# building cement hot tub?



## jefe100 (Aug 10, 2008)

my first post - and it's kind of a doozy so here goes.  

i'm interested in building an above ground cement hot tub and am just beg. the process of research.  i had seen one a couple of years ago that basically looks like cinder blocks stacked up and then covered w/ cement.  i know that's probably over-simplifying the situation (by a long shot) but, it seems to me that if designed right that could be a possibility.  i know there would probably have to be special concrete involved, etc. but has anyone ever seen something like this done?


----------



## hondadrv24 (Aug 10, 2008)

Don't have a clue how this is built, but my sister took this picture over in Indonesia so I think it is possible.


----------



## glennjanie (Aug 10, 2008)

Welcome JEFE:
I live in coal mining country and the underground miners tell me of a product called Block Bond that is a cement, reinforced with fiberglass. They stack concrete blocks dry and trowell this product on the joints and they tell me you will destroy the blocks trying to get them apart.
I don't know how widely the Block Bond is sold but if you could get it where you are, you could dry stack the blocks and plaster both sides with it and have a nice hot tub.
Glenn


----------



## mudmixer (Aug 10, 2008)

jefe -

Block bond or a similar product could be used if you do not have to fight the expansion from freezing and thawing and you want a square tub with internally reinforced corners.

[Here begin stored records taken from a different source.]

(** * Trip planner: duty-cycle timeline simulation

    A shallow embedding of [trips/simulator.py] (class [TripSimulator]) and of
    the request handler [trips/views.py] ([simulate_trip]), followed by the
    properties of the fuel-stop planner, the timeline builder, the trip
    orchestrator and the request boundary.

    Modelling conventions.
    - A Python [float] is idealised as an exact rational ([Q]): no rounding
      error, no [nan], no [inf].  Python's [round], [math.ceil], [min] and
      [%] are written out on [Q].  Where a decoded JSON number can be a
      non-finite float (the request body), the special values are kept
      ([pyfloat]).
    - A Python [int] is a [Z].
    - A naive [datetime] is a count of microseconds ([Z]) from an unbounded
      calendar; [isoformat()] is injective, so a timestamp string is
      represented by the datetime it prints, and a date by its day number.
    - An exception message built with an f-string is kept as structured data
      ([Msg]) instead of its text.
    - The two HTTP providers are oracles of the environment; every request
      sent is appended to a trace that the monad threads through the code.
    - Calls to [logger] have no effect on any result and are left out.
    - The builtin [int()] on a [str] is a function of the environment: its
      Unicode tables and its digit limit belong to the interpreter.
    - Since the code rounds doubles and the model rounds rationals, a value
      the code rounds is specified as a nearest decimal ([rounded_to]), which
      leaves the direction of a tie open. *)

From Stdlib Require Import ZArith QArith Qround Qminmax Lia Lqa String Ascii List Bool.
From stdpp Require Import gmap strings pretty.
Import ListNotations.

Set Warnings "-register-all".

Open Scope string_scope.
Open Scope list_scope.
Open Scope Z_scope.

(** ** Python numerics on rationals *)

Module Py.

(** [x < y] as Python evaluates it on two numbers. *)
Definition ltb (x y : Q) : bool :=
  match (x ?= y)%Q with Lt => true | _ => false end.

(** [x <= y]. *)
Definition leb (x y : Q) : bool :=
  match (x ?= y)%Q with Gt => false | _ => true end.

(** The builtin [min(a, b)]: the first argument unless the second is
    strictly smaller. *)
Definition min (a b : Q) : Q := if ltb b a then b else a.

(** Round to the nearest integer, ties to the even one. *)
Definition round_half_even (x : Q) : Z :=
  let f := Qfloor x in
  match (x - inject_Z f ?= 1 # 2)%Q with
  | Lt => f
  | Gt => f + 1
  | Eq => if Z.even f then f else f + 1
  end.

(** The builtin [round(x, ndigits)] on a float, [ndigits >= 0]. *)
Definition round (x : Q) (ndigits : nat) : Q :=
  let scale := Pos.pow 10 (Pos.of_nat ndigits) in
  match ndigits with
  | O => inject_Z (round_half_even x)
  | S _ => Qmake (round_half_even (x * inject_Z (Zpos scale))) scale
  end.

(** The builtin [round(n, ndigits)] on an int: unchanged when
    [ndigits >= 0], otherwise rounded half-even to a multiple of
    [10 ** -ndigits]. *)
Definition round_int (n : Z) (ndigits : Z) : Z :=
  if 0 <=? ndigits then n
  else
    let p := 10 ^ (- ndigits) in
    round_half_even (Qmake n 1 / inject_Z p) * p.

(** [math.ceil]. *)
Definition ceil (x : Q) : Z := Qceiling x.

(** [x % m] on floats, for a positive modulus. *)
Definition fmod (x m : Q) : Q := (x - m * inject_Z (Qfloor (x / m)))%Q.

(** [int(x)] on a finite float: truncation toward zero. *)
Definition trunc (x : Q) : Z := Z.quot (Qnum x) (Zpos (Qden x)).

End Py.

(** ** Decoded JSON values *)

(** A float as [json.loads] can produce it.  A literal too large for a
    double decodes to an infinity. *)
Inductive pyfloat :=
| Finite (q : Q)
| Infinity (negative : bool)
| NaN.

Inductive json :=
| JNull
| JBool (b : bool)
| JInt (n : Z)
| JFloat (f : pyfloat)
| JString (s : string)
| JArray (items : list json)
| JObject (members : list (string * json)).

(** Truth value of a decoded JSON value, as [or] and [not] test it. *)
Definition truthy (v : json) : bool :=
  match v with
  | JNull => false
  | JBool b => b
  | JInt n => negb (n =? 0)
  | JFloat (Finite q) => negb (Qeq_bool q 0)
  | JFloat _ => true
  | JString s => negb (String.eqb s "")
  | JArray items => match items with [] => false | _ => true end
  | JObject members => match members with [] => false | _ => true end
  end.

(** ** Exceptions *)

(** The exceptions the code raises or lets through.  The text of a
    [ValueError] is a [Msg]; [SimulationFailed e] stands for
    [f"Simulation failed: {str(e)}"]. *)
Inductive Exn :=
| ValueError (msg : Msg)
| KeyError (key : string)
| IndexError
| TypeError
| OverflowError
| AttributeError
| ParseError
with Msg :=
| TokenRequired
| InvalidLiteral
| CannotConvertNaN
| NoResultsFound (address : json)
| GeocodingFailed (detail : string)
| RoutingApiError (message : option string)
| NoRouteFound
| MissingDistanceOrTime
| RouteCalculationFailed (detail : string)
| UnexpectedResponseFormat
| InsufficientCycleHours
| MissingRequiredField (field : string)
| SimulationFailed (cause : Exn).

(** ** The environment and the effect monad *)

(** A coordinate pair [(lat, lon)]. *)
Definition Coord : Type := Q * Q.

(** A request sent with [requests.get]: the geocoding search with its
    [text] and [apiKey], or the routing call with its waypoints (the
    ["lat,lon|lat,lon"] string, kept as the list it prints) and [apiKey];
    the routing mode is always ["drive"]. *)
Inductive Request :=
| GeocodeSearch (text : json) (apiKey : json)
| Routing (waypoints : list Coord) (apiKey : json).

(** What the geocoding provider answers: a transport or HTTP-status failure
    ([requests.exceptions.RequestException]), or a body whose ["features"]
    are objects, each with a ["geometry"] object that carries its
    ["coordinates"] array of numbers ([None] when the geometry has no
    ["coordinates"] key). *)
Inductive GeocodeReply :=
| GeocodeRequestException (detail : string)
| GeocodeJson (features : list (option (list Q))).

Module Properties.
Record t := { distance : option Q; time : option Q }.
End Properties.

Module Feature.
Record t := { geometry : option json; properties : option Properties.t }.
End Feature.

(** What the routing provider answers.  [RoutingError] is a body with an
    ["error"] or ["statusCode"] key and its optional ["message"].  The
    features are objects; ["properties"], when present, is an object, and
    ["distance"] and ["time"], when present, are numbers. *)
Inductive RoutingReply :=
| RoutingRequestException (detail : string)
| RoutingError (message : option string)
| RoutingJson (features : list Feature.t).

(** The world around one request: the configured token, the wall clock
    read by [datetime.now()], the interpreter's [int()] on a [str] ([None]
    when it raises [ValueError]), and the two providers, which may answer
    according to everything sent before. *)
Record Env := {
  GEOAPIFY_TOKEN : option string;
  datetime_now : Z;
  int_str : string -> option Z;
  geocode_api : list Request -> json -> json -> GeocodeReply;
  routing_api : list Request -> list Coord -> json -> RoutingReply
}.

(** A computation reads the environment, threads the trace of requests sent
    so far, and ends in a value or in a raised exception. *)
Definition M (A : Type) : Type :=
  Env -> list Request -> (Exn + A) * list Request.

#[global] Instance M_ret : MRet M := fun A a _ tr => (inr a, tr).

#[global] Instance M_bind : MBind M := fun A B k c env tr =>
  match c env tr with
  | (inl e, tr') => (inl e, tr')
  | (inr a, tr') => k a env tr'
  end.

Definition raise {A} (e : Exn) : M A := fun _ tr => (inl e, tr).

(** [try: body except Exception as e: handler e]. *)
Definition try_except {A} (body : M A) (handler : Exn -> M A) : M A :=
  fun env tr =>
    match body env tr with
    | (inl e, tr') => handler e env tr'
    | ok => ok
    end.

Definition ask : M Env := fun env tr => (inr env, tr).

(** Send a geocoding request: log it, then let the provider answer. *)
Definition get_geocode (text apiKey : json) : M GeocodeReply :=
  fun env tr =>
    (inr (geocode_api env tr text apiKey), tr ++ [GeocodeSearch text apiKey]).

(** Send a routing request. *)
Definition get_routing (waypoints : list Coord) (apiKey : json) : M RoutingReply :=
  fun env tr =>
    (inr (routing_api env tr waypoints apiKey), tr ++ [Routing waypoints apiKey]).

(** [l[i]] on a list. *)
Definition getitem {A} (l : list A) (i : nat) : M A :=
  match nth_error l i with
  | Some x => mret x
  | None => raise IndexError
  end.

(** [d[key]] on a dict whose entry may be absent. *)
Definition getkey {A} (key : string) (entry : option A) : M A :=
  match entry with
  | Some x => mret x
  | None => raise (KeyError key)
  end.

(** ** Datetimes *)

Definition us_per_hour : Z := 3600000000.
Definition us_per_day : Z := 86400000000.

(** [timedelta(hours=h)]: the duration in microseconds, rounded half-even. *)
Definition timedelta (hours : Q) : Z :=
  Py.round_half_even (hours * inject_Z us_per_hour).

(** [now.replace(hour=0, minute=0, second=0, microsecond=0)]. *)
Definition replace_midnight (now : Z) : Z := now - now mod us_per_day.

(** [d.date()], as a day number. *)
Definition date (d : Z) : Z := d / us_per_day.

(** [(a - b).total_seconds()]. *)
Definition total_seconds (delta : Z) : Q := (inject_Z delta / 1000000)%Q.

(** ** The dictionaries the simulator builds *)

(** An entry of the [events] list. *)
Module Event.
Record t := { type : string; hours : Q; note : string; start : Z }.
End Event.

(** An ELD log entry, as [create_eld_log_entry] returns it. *)
Module LogEntry.
Record t := {
  status : string;
  hours : Q;
  description : string;
  start_time : Z;
  elapsed_hours : Q
}.
End LogEntry.

(** A daily log ([current_log]). *)
Module DailyLog.
Record t := {
  date : Z;
  entries : list LogEntry.t;
  total_driving : Q;
  total_on_duty : Q
}.
End DailyLog.

(** An entry of [fuel_locations]. *)
Module FuelLocation.
Record t := { lat : Q; lng : Q; name : string; distance_from_start : Z }.
End FuelLocation.

(** What [get_route] returns. *)
Module Route.
Record t := {
  geojson : json;
  distance : Q;
  duration : Q;
  fuel_locations : list Coord
}.
End Route.

(** What [simulate] returns. *)
Module Result.
Record t := {
  events : list Event.t;
  daily_logs : list DailyLog.t;
  total_distance : Q;
  total_driving_hours : Q;
  route_geojson : json;
  fuel_stops : Z;
  fuel_locations : list FuelLocation.t;
  remaining_cycle_hours : Q;
  status : string;
  message : string
}.
End Result.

If you want a contoured tub, you will need the fill the wide vertical joints with mortar to accept the thin skim coat of the surface bonding material.

The material also has to be applied to both sides of the wall and the wall must be anchored all around like in a mine. In some mines, the surface bonding (Block Bond, etc.) is applied to only one side because of construction limitations and the need to protect only one face.


----------



## inspectorD (Aug 11, 2008)

The trick I think is it needs to be insulated on the outside of the tub. The interior of the tub could be concrete , then insulate the exterior and underneath with rigid foam. If you insulate the interior there is no way to bond anything. Unless you where to do a layer of wire mesh on the inside and skim coat that with a lightweight concrete, then the newer fiberglass mesh and bond. Just spitballin here...
Well mudmixer, you are a concrete guy, how would you build one if a customer asked? This question is for all those concrete guys actually. 

Me , I would use an old clawfoot bathtub, outside, and fill it with warm water when I need to relax. Then just pull the plug when your done.....and wrap up that frozen hose you just used to fill it.


----------



## Charlie (Aug 11, 2008)

Sounds pretty exciting. Definitely keep us updated throughout your building/planning stages


----------



## yesitsconcrete (Aug 13, 2008)

did that once - got a reject septic tank from a friend who has a conc precasting yard,,, work'd great !!!!!!!!

currently building 1 here in atl out of icf's,,, should work fine,,, imagine the 1 in the pic has conc/grout filled voids incl rebar.


----------